(Dataset entries)

• • • • • • •

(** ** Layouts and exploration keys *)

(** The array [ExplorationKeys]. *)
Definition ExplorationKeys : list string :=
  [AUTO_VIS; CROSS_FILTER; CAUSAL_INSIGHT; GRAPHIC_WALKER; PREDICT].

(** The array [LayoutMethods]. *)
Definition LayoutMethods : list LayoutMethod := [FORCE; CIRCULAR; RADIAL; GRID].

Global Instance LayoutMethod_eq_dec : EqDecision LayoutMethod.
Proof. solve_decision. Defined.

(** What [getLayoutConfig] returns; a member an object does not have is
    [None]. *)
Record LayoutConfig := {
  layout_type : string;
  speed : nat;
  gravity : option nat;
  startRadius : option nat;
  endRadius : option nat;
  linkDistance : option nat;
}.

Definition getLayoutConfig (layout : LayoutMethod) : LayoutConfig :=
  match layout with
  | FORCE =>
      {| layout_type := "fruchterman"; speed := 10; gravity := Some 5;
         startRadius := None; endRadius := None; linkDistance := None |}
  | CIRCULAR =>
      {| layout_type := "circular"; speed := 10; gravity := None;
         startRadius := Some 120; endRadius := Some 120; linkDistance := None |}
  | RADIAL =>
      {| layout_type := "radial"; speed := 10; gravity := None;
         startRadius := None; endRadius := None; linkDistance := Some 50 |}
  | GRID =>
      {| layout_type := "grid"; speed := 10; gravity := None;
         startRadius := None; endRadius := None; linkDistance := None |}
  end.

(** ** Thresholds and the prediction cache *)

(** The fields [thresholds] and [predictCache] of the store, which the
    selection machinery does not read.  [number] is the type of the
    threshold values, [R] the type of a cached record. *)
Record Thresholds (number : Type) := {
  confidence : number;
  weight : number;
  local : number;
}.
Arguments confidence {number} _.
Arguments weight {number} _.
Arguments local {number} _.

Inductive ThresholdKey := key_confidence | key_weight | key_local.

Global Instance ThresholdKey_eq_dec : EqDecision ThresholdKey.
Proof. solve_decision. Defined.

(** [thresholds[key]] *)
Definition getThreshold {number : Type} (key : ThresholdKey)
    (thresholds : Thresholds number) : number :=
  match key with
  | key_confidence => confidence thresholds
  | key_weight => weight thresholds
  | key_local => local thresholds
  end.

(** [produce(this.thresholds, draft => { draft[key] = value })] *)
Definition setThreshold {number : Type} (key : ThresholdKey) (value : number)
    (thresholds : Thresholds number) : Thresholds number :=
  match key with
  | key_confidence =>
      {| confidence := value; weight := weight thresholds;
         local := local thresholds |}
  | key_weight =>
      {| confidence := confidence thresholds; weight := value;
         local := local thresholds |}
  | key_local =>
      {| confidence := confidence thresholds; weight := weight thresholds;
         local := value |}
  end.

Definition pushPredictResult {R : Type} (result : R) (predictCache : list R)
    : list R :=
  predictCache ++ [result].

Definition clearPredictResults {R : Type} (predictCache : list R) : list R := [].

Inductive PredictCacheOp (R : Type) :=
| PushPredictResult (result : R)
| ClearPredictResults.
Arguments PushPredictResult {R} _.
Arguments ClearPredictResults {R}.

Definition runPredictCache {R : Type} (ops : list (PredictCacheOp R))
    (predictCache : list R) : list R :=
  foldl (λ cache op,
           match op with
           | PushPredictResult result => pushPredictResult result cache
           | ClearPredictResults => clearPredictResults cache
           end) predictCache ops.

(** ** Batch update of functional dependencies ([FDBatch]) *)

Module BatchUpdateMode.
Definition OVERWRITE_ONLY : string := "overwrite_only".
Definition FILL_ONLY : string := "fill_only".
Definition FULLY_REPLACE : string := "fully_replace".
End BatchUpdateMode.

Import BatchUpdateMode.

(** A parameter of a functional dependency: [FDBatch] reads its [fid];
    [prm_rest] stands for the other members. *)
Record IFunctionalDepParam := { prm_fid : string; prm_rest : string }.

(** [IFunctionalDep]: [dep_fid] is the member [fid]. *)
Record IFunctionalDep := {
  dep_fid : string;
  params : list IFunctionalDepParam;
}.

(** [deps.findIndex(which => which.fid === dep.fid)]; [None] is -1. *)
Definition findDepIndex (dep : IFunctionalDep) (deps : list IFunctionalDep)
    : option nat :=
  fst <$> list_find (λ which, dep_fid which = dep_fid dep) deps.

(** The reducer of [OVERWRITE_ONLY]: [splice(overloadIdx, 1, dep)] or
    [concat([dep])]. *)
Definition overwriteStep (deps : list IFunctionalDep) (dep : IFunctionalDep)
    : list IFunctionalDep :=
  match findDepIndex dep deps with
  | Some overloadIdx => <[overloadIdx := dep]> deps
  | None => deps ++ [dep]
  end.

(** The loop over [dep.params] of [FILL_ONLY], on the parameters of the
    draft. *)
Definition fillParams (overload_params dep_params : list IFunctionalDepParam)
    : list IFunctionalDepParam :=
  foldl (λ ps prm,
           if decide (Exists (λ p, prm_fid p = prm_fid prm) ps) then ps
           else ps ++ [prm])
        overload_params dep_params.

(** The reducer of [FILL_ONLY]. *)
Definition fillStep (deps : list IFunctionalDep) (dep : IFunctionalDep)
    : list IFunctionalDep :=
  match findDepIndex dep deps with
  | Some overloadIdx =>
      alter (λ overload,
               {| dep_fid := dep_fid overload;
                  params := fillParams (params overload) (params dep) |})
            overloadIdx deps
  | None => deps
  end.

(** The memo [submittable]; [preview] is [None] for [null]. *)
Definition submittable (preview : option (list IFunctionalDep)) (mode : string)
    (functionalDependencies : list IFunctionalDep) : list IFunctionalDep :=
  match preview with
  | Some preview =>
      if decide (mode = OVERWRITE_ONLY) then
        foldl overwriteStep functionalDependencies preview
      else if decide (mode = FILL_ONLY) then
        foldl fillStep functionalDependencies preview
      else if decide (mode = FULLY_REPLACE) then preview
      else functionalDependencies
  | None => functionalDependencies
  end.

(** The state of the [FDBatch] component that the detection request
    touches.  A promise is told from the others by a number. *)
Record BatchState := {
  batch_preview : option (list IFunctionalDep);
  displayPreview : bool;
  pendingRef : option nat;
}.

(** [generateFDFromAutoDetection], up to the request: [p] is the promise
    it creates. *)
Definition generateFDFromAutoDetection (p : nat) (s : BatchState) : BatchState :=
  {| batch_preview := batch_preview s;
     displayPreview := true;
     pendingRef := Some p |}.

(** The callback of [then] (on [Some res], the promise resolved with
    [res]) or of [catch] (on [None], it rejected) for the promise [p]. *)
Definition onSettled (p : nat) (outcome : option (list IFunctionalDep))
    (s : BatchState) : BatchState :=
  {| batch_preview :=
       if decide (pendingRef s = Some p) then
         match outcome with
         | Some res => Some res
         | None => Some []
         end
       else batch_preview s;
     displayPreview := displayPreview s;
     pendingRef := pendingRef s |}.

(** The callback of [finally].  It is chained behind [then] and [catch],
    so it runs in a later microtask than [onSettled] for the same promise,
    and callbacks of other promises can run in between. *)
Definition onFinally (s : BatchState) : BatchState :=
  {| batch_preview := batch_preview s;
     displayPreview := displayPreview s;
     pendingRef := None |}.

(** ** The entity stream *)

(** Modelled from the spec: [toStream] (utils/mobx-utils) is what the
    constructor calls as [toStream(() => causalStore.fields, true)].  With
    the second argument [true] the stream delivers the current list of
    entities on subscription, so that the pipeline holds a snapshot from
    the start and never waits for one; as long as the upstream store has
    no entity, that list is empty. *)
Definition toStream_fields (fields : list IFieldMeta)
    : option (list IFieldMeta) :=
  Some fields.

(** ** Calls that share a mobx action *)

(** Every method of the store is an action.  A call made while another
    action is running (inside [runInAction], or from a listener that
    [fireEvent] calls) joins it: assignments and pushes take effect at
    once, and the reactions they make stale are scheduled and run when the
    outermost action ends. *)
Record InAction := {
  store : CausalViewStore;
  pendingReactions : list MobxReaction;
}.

• • • • • • •

_Exercise aim_
Working through the data above, find every line holding "Inductive" and copy it.

_Answer box_
Inductive ThresholdKey := key_confidence | key_weight | key_local.
Inductive PredictCacheOp (R : Type) :=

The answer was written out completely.